WJDX-FM
- Kosciusko, Mississippi; United States;
- Broadcast area: Jackson, Mississippi
- Frequency: 105.1 MHz
- Branding: Real 105.1

Programming
- Language: English
- Format: Mainstream urban
- Affiliations: Premiere Networks

Ownership
- Owner: iHeartMedia, Inc.; (iHM Licenses, LLC);
- Sister stations: WJDX; WSTZ-FM; WMSI-FM; WHLH; WSFZ;

History
- First air date: June 25, 1965 (as WKOZ-FM)
- Former call signs: WKOZ-FM (1965–1984); WBKJ (1984–1998); WQJQ (1998–2011);

Technical information
- Licensing authority: FCC
- Facility ID: 6482
- Class: C1
- ERP: 100,000 watts
- HAAT: 299 meters (981 ft)

Links
- Public license information: Public file; LMS;
- Webcast: Listen live (via iHeartRadio)
- Website: real1051.iheart.com

= WJDX-FM =

WJDX-FM (105.1 MHz) is a mainstream urban radio station licensed to Kosciusko, Mississippi, but located in Jackson, Mississippi. It is owned by iHeartMedia. Its studios are located in northwest Jackson, and its transmitter site is east of Canton.

==History==
From October 1998 to March 2003 WQJQ was a Jammin' Oldies station.

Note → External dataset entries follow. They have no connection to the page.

(** [url.Parse]: refuses a space or a control byte; the query is what
    follows the first [?]. *)
Definition Parse (s : string) : error + url.URL :=
  if http.all_bytes (λ c, negb (url.byte_in "000" " " c)) s then
    let '(path, query, _) := url.Cut "?" s in
    inr (mkURL path query)
  else inl (ErrLib "net/url" "invalid control character in URL").

Definition URL_String (u : url.URL) : string :=
  url.Path u +:+
    (if decide (url.RawQuery u = "") then "" else "?" +:+ url.RawQuery u).

(** A server that takes [d] nanoseconds and sends [body]. *)
Definition net (d : Z) (body : string) : http.Network :=
  λ _ _, {| http.elapsed := d;
            http.result :=
              http.Responded {| http.StatusCode := 200;
                                http.Body := body |} |}.

(** A network that is down. *)
Definition net_down : http.Network :=
  λ _ _, {| http.elapsed := 0;
            http.result :=
              http.Failed None (ErrLib "net" "connection refused") |}.

(** The request for the telemetry of satellite 43770, with key [k]. *)
Definition request1 : http.Request :=
  {| http.Method := "GET";
     http.URL :=
       "https://db.satnogs.org/api/telemetry/?format=json&sat_id=43770";
     http.Header_ := {[ "Authorization" := ["Token k"] ]} |}.

Definition page2 : string :=
  "https://db.satnogs.org/api/telemetry/?sat_id=X&page=2".

Definition record1 : Telemetry :=
  {| SatID := "43770"; NoradCatID := 43770; Transmitter := "";
     AppSource := "network"; Decoded := ""; Frame := "C0FFEE";
     Observer := ""; Timestamp := 1672531200000000000; Version := "";
     ObservationID := 1; StationID := 1 |}.

(** The decoder: two bodies decode, to a last page and to a page with
    a next link; any other body fails after [next] was filled in. *)
Definition Decode (body : string) (v : TelemetryResponse)
    : TelemetryResponse * option error :=
  if decide (body = "last") then
    ({| Next := ""; Prev := ""; Results := Some [record1] |}, None)
  else if decide (body = "more") then
    ({| Next := page2; Prev := ""; Results := Some [] |}, None)
  else
    ({| Next := "partial"; Prev := Prev v; Results := Results v |},
     Some (ErrLib "encoding/json" "unexpected end of JSON input")).

End stub.

Example QueryEscape_ex :
  url.QueryEscape "a b&c#~" = "a+b%26c%23~".
Proof. reflexivity. Qed.

Example QueryUnescape_ex :
  url.QueryUnescape "a+b%26c%23~" = ("a b&c#~", None).
Proof. reflexivity. Qed.

Example QueryUnescape_bad :
  url.QueryUnescape "ab%2" = ("", Some (EscapeError "%2")).
Proof. reflexivity. Qed.

Example Encode_ex :
  url.Encode (url.Add "b" "2" (url.Add "a" "x y" (url.Add "b" "1&" ∅)))
  = "a=x+y&b=1%26&b=2".
Proof. vm_compute. reflexivity. Qed.

Example ParseQuery_ex :
  url.ParseQuery "a=x+y&b=1%26&b=2&&c"
  = (url.Add "c" "" (url.Add "b" "2" (url.Add "b" "1&"
       (url.Add "a" "x y" ∅))), None).
Proof. vm_compute. reflexivity. Qed.

Example Get_without_key :
  (Get stub.Parse stub.URL_String (stub.net 1 "last") (NewClient "")
     "/telemetry/" [ {| Key := "sat_id"; Value := "a b" |} ] []).2
  = [ {| http.Method := "GET";
         http.URL := "https://db.satnogs.org/api/telemetry/?sat_id=a+b";
         http.Header_ := ∅ |} ].
Proof. vm_compute. reflexivity. Qed.

Example NextPage_at_the_end :
  GetTelemetryResponseNextPage stub.Parse (stub.net 1 "last") stub.Decode
    (NewClient "k") {| Next := ""; Prev := ""; Results := Some [] |} []
  = (http.Ret (None, None), []).
Proof. reflexivity. Qed.

Example NextPage_follows :
  GetTelemetryResponseNextPage stub.Parse (stub.net 1 "last") stub.Decode
    (NewClient "") {| Next := stub.page2; Prev := ""; Results := Some [] |} []
  = (http.Ret
       (Some {| Next := ""; Prev := ""; Results := Some [stub.record1] |},
        None),
     [ {| http.Method := "GET"; http.URL := stub.page2;
          http.Header_ := ∅ |} ]).
Proof. vm_compute. reflexivity. Qed.

Example NextPage_network_down :
  GetTelemetryResponseNextPage stub.Parse stub.net_down stub.Decode
    (NewClient "") {| Next := stub.page2; Prev := ""; Results := Some [] |} []
  = (http.Ret (None, Some (ErrLib "net" "connection refused")),
     [ {| http.Method := "GET"; http.URL := stub.page2;
          http.Header_ := ∅ |} ]).
Proof. vm_compute. reflexivity. Qed.

Example GetTelemetry_ex :
  GetTelemetry stub.Parse stub.URL_String (stub.net 1 "last") stub.Decode
    (NewClient "k") "43770" []
  = (http.Ret (Some [stub.record1], None), [stub.request1]).
Proof. vm_compute. reflexivity. Qed.

(** * The client: pagination, authorization, decoding, timeout *)

Lemma NewRequest_GET Parse url req :
  http.NewRequest Parse "GET" url = inr req →
  req = {| http.Method := "GET"; http.URL := url; http.Header_ := ∅ |}
  ∧ ∃ u, Parse url = inr u.
Proof.
  unfold http.NewRequest. simpl.
  destruct (Parse url) as [e|u]; [done|].
  intros [= <-]. eauto.
Qed.

Lemma NewRequest_GET_ok Parse url u :
  Parse url = inr u →
  http.NewRequest Parse "GET" url
  = inr {| http.Method := "GET"; http.URL := url; http.Header_ := ∅ |}.
Proof. intros H. unfold http.NewRequest. simpl. by rewrite H. Qed.

Lemma authorize_rule c req :
  http.Header_ req = ∅ → auth_rule (apiKey c) (authorize c req).
Proof.
  intros Hh. unfold auth_rule, authorize.
  destruct (decide (apiKey c = "")) as [Hk|Hk].
  - by rewrite Hh.
  - simpl. by rewrite lookup_insert_eq.
Qed.

Lemma authorize_target c req :
  http.Method (authorize c req) = http.Method req
  ∧ http.URL (authorize c req) = http.URL req.
Proof. unfold authorize. by destruct (decide _). Qed.

Section client_facts.

Variable Parse : string → error + url.URL.
Variable URL_String : url.URL → string.
Variable net : http.Network.
Variable Decode :
  string → TelemetryResponse → TelemetryResponse * option error.

Local Abbreviation NextPage := (GetTelemetryResponseNextPage Parse net Decode).
Local Abbreviation PrevPage := (GetTelemetryResponsePrevPage Parse net Decode).
Local Abbreviation Get' := (Get Parse URL_String net).
Local Abbreviation Page := (GetTelemetryResponse Parse URL_String net Decode).
Local Abbreviation Get_request' := (Get_request Parse URL_String).
Local Abbreviation Telemetry' :=
  (GetTelemetry Parse URL_String net Decode).
Local Abbreviation Telemetry_go :=
  (GetTelemetry_client_go Parse URL_String net Decode).

Lemma answer_not_nil_nil cl log req :
  (http.answer net cl log req).2 = None →
  is_Some (http.answer net cl log req).1.
Proof.
  unfold http.answer. destruct (_ && _); simpl; [done|].
  destruct (http.result _); simpl; [eauto|done].
Qed.

Lemma decoded_not_nil_nil r :
  (r.2 = None → is_Some r.1) →
  ∃ p e, decoded Decode r = http.Ret (p, e) ∧ (is_Some p ↔ e = None).
Proof.
  destruct r as [[resp|] [err|]]; simpl; intros Hs.
  - eexists _, _. split; [done|]. split; [by intros [? ?]|done].
  - destruct (Decode _ _) as [page [e|]]; eexists _, _; (split; [done|]).
    + split; [by intros [? ?]|done].
    + split; eauto.
  - eexists _, _. split; [done|]. split; [by intros [? ?]|done].
  - by destruct Hs.
Qed.

(** The tail every fetch shares, run on a request. *)
Lemma decode_after_Do c req log :
  ('(resp, err) ← http.Do net (client c) (authorize c req);
   match err with
   | Some err => mret (None, Some err)
   | None =>
       match resp with
       | None => http.panic
       | Some resp =>
           let '(telemetryResponse, err) :=
             Decode (http.Body resp) zero_TelemetryResponse in
           match err with
           | Some err => mret (None, Some err)
           | None => mret (Some telemetryResponse, None)
           end
       end
   end) log = fetch net Decode c (inr req) log.
Proof.
  unfold fetch, mbind, http.M_bind, http.Do.
  destruct (http.answer _ _ _ _) as [[resp|] [err|]]; simpl; try done.
  by destruct (Decode _ _) as [page [e|]].
Qed.

Lemma NextPage_run c t log :
  NextPage c t log
  = if decide (Next t = "") then (http.Ret (None, None), log)
    else fetch net Decode c (http.NewRequest Parse "GET" (Next t)) log.
Proof.
  unfold GetTelemetryResponseNextPage.
  destruct (decide (Next t = "")); [done|].
  destruct (http.NewRequest Parse "GET" (Next t)) as [err|req]; [done|].
  apply decode_after_Do.
Qed.

Lemma PrevPage_run c t log :
  PrevPage c t log
  = if decide (Prev t = "") then (http.Ret (None, None), log)
    else fetch net Decode c (http.NewRequest Parse "GET" (Prev t)) log.
Proof.
  unfold GetTelemetryResponsePrevPage.
  destruct (decide (Prev t = "")); [done|].
  destruct (http.NewRequest Parse "GET" (Prev t)) as [err|req]; [done|].
  apply decode_after_Do.
Qed.

Lemma Get_run c endpoint params log :
  Get' c endpoint params log
  = match Get_request' c endpoint params with
    | inl err => (http.Ret (None, Some err), log)
    | inr req =>
        (http.Ret (http.answer net (client c) log (authorize c req)),
         log ++ [authorize c req])
    end.
Proof.
  unfold Get, Get_request.
  destruct (Get_url _ _ _ _) as [err|u]; [done|].
  by destruct (http.NewRequest _ _ _) as [err|req].
Qed.

Lemma Page_run c s log :
  Page c s log
  = fetch net Decode c (Get_request' c "/telemetry/" (telemetry_params s)) log.
Proof.
  unfold GetTelemetryResponse, mbind, http.M_bind. rewrite Get_run.
  destruct (Get_request _ _ _) as [err|req]; [done|].
  unfold fetch.
  destruct (http.answer _ _ _ _) as [[resp|] [err|]]; simpl; try done.
  by destruct (Decode _ _) as [page [e|]].
Qed.

Lemma fetch_not_nil_nil c target log :
  ∃ p e log', fetch net Decode c target log = (http.Ret (p, e), log')
    ∧ (is_Some p ↔ e = None).
Proof.
  destruct target as [err|req]; simpl.
  - eexists _, _, _. split; [done|]. split; [by intros [? ?]|done].
  - destruct (decoded_not_nil_nil
      (http.answer net (client c) log (authorize c req)))
      as (p & e & -> & Hpe); [apply answer_not_nil_nil|]. eauto.
Qed.

Lemma Telemetry_run c s log :
  Telemetry' c s log = (results_of (Page c s log).1, (Page c s log).2).
Proof.
  unfold GetTelemetry, mbind, http.M_bind.
  destruct (fetch_not_nil_nil c
    (Get_request' c "/telemetry/" (telemetry_params s)) log)
    as (p & e & log' & Hrun & Hpe).
  rewrite <- Page_run in Hrun. rewrite Hrun. simpl.
  by destruct p, e.
Qed.

Lemma Telemetry_go_run c s log :
  Telemetry_go c s log = (results_of (Page c s log).1, (Page c s log).2).
Proof.
  rewrite Page_run.
  unfold GetTelemetry_client_go, mbind, http.M_bind.
  fold (telemetry_params s). rewrite Get_run.
  destruct (Get_request' _ _ _) as [err|req]; [done|].
  unfold fetch.
  destruct (http.answer _ _ _ _) as [[resp|] [err|]]; simpl; try done.
  by destruct (Decode _ _) as [page [e|]].
Qed.

Lemma fetch_sent c target log :
  (∀ req, target = inr req → http.Header_ req = ∅) →
  sent_authorized (apiKey c) log (fetch net Decode c target log).2.
Proof.
  intros Hh. destruct target as [err|req]; simpl; [by left|].
  right. eexists. split; [done|]. by apply authorize_rule, Hh.
Qed.

Lemma NewRequest_header method url req :
  http.NewRequest Parse method url = inr req → http.Header_ req = ∅.
Proof.
  unfold http.NewRequest. destruct (negb _); [done|].
  destruct (Parse url); [done|]. by intros [= <-].
Qed.

Lemma Get_request_header c endpoint params req :
  Get_request' c endpoint params = inr req → http.Header_ req = ∅.
Proof.
  unfold Get_request. destruct (Get_url _ _ _ _); [done|].
  apply NewRequest_header.
Qed.

Lemma fetch_nil_nil c target log :
  (fetch net Decode c target log).1 ≠ http.Ret (None, None).
Proof.
  destruct (fetch_not_nil_nil c target log) as (p & e & log' & -> & Hpe).
  simpl. intros [= -> ->]. destruct Hpe as [_ Hpe]. by destruct Hpe.
Qed.

Lemma NextPage_nil_nil c t log :
  (NextPage c t log).1 = http.Ret (None, None) ↔ Next t = "".
Proof.
  rewrite NextPage_run. destruct (decide (Next t = "")); [done|].
  split; [|done]. intros H. by apply fetch_nil_nil in H.
Qed.

Lemma PrevPage_nil_nil c t log :
  (PrevPage c t log).1 = http.Ret (None, None) ↔ Prev t = "".
Proof.
  rewrite PrevPage_run. destruct (decide (Prev t = "")); [done|].
  split; [|done]. intros H. by apply fetch_nil_nil in H.
Qed.

(** C1. A walker whose link is empty returns [(nil, nil)] and sends
    nothing; and an empty link is the only way to [(nil, nil)]: with a
    link the walker returns a page or an error, whatever the results
    of the page it was given. *)
Theorem walker_terminal c t log :
  (Next t = "" →
   GetTelemetryResponseNextPage Parse net Decode c t log
   = (http.Ret (None, None), log))
  ∧ (Prev t = "" →
     GetTelemetryResponsePrevPage Parse net Decode c t log
     = (http.Ret (None, None), log))
  ∧ ((GetTelemetryResponseNextPage Parse net Decode c t log).1
     = http.Ret (None, None) → Next t = "")
  ∧ ((GetTelemetryResponsePrevPage Parse net Decode c t log).1
     = http.Ret (None, None) → Prev t = "").
Proof.
  repeat split.
  - intros H. rewrite NextPage_run, H. done.
  - intros H. rewrite PrevPage_run, H. done.
  - apply NextPage_nil_nil.
  - apply PrevPage_nil_nil.
Qed.

(** C2. Whatever [Get], [GetTelemetryResponse] or a walker sends
    carries no [Authorization] header when the API key is empty, and
    exactly the one value [Token k] when the key is [k]. *)
Theorem requests_authorized c endpoint params s t log :
  sent_authorized (apiKey c) log
    (Get Parse URL_String net c endpoint params log).2
  ∧ sent_authorized (apiKey c) log
      (GetTelemetryResponse Parse URL_String net Decode c s log).2
  ∧ sent_authorized (apiKey c) log
      (GetTelemetryResponseNextPage Parse net Decode c t log).2
  ∧ sent_authorized (apiKey c) log
      (GetTelemetryResponsePrevPage Parse net Decode c t log).2.
Proof.
  rewrite Get_run, Page_run, NextPage_run, PrevPage_run.
  repeat split.
  - destruct (Get_request' _ _ _) as [err|req] eqn:Hreq; [by left|].
    right. eexists. split; [done|].
    eapply authorize_rule, Get_request_header, Hreq.
  - apply fetch_sent, Get_request_header.
  - destruct (decide _); [by left|].
    apply fetch_sent, NewRequest_header.
  - destruct (decide _); [by left|].
    apply fetch_sent, NewRequest_header.
Qed.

On January 24, 2011, WQJQ relaunched as "Oldies 105.1" and in the process changed its call sign to WJDX-FM. The original WJDX-FM was a progressive rock station at 102.9 (now WMSI-FM) from the late 1960s through the early 1970s. The station changed its calls to WZZQ in 1973 and would evolve from progressive rock to a locally produced AOR music format. WJDX-FM's oldies format included some of the songs that were popular on WJDX (AM) when that station played Top 40 music during the 1970s.

In November 2013, WJDX-FM flipped to its usual Christmas music format for the holidays. However, it changed its name to "FM 105.1: The Christmas Station". On December 26, 2013, WJDX-FM rebranded as "105.1 The River" and became a classic hits station (playing the hits of the 1960s, 1970s and 1980s). On September 1, 2014, the station ditched 1960s music to fully concentrate on 1970s and especially 1980s music. On February 11, 2019, the station made the switch from classic hits to adult hits (but still heavily concentrated on 1980s music).

On May 22, 2020, at noon, after stunting with music from different genres, WJDX-FM flipped to mainstream urban, branding itself as "Real 105.1". Before that, it had faked a flip to contemporary hit radio as "105.1 KISS FM", which lasted for 15 minutes.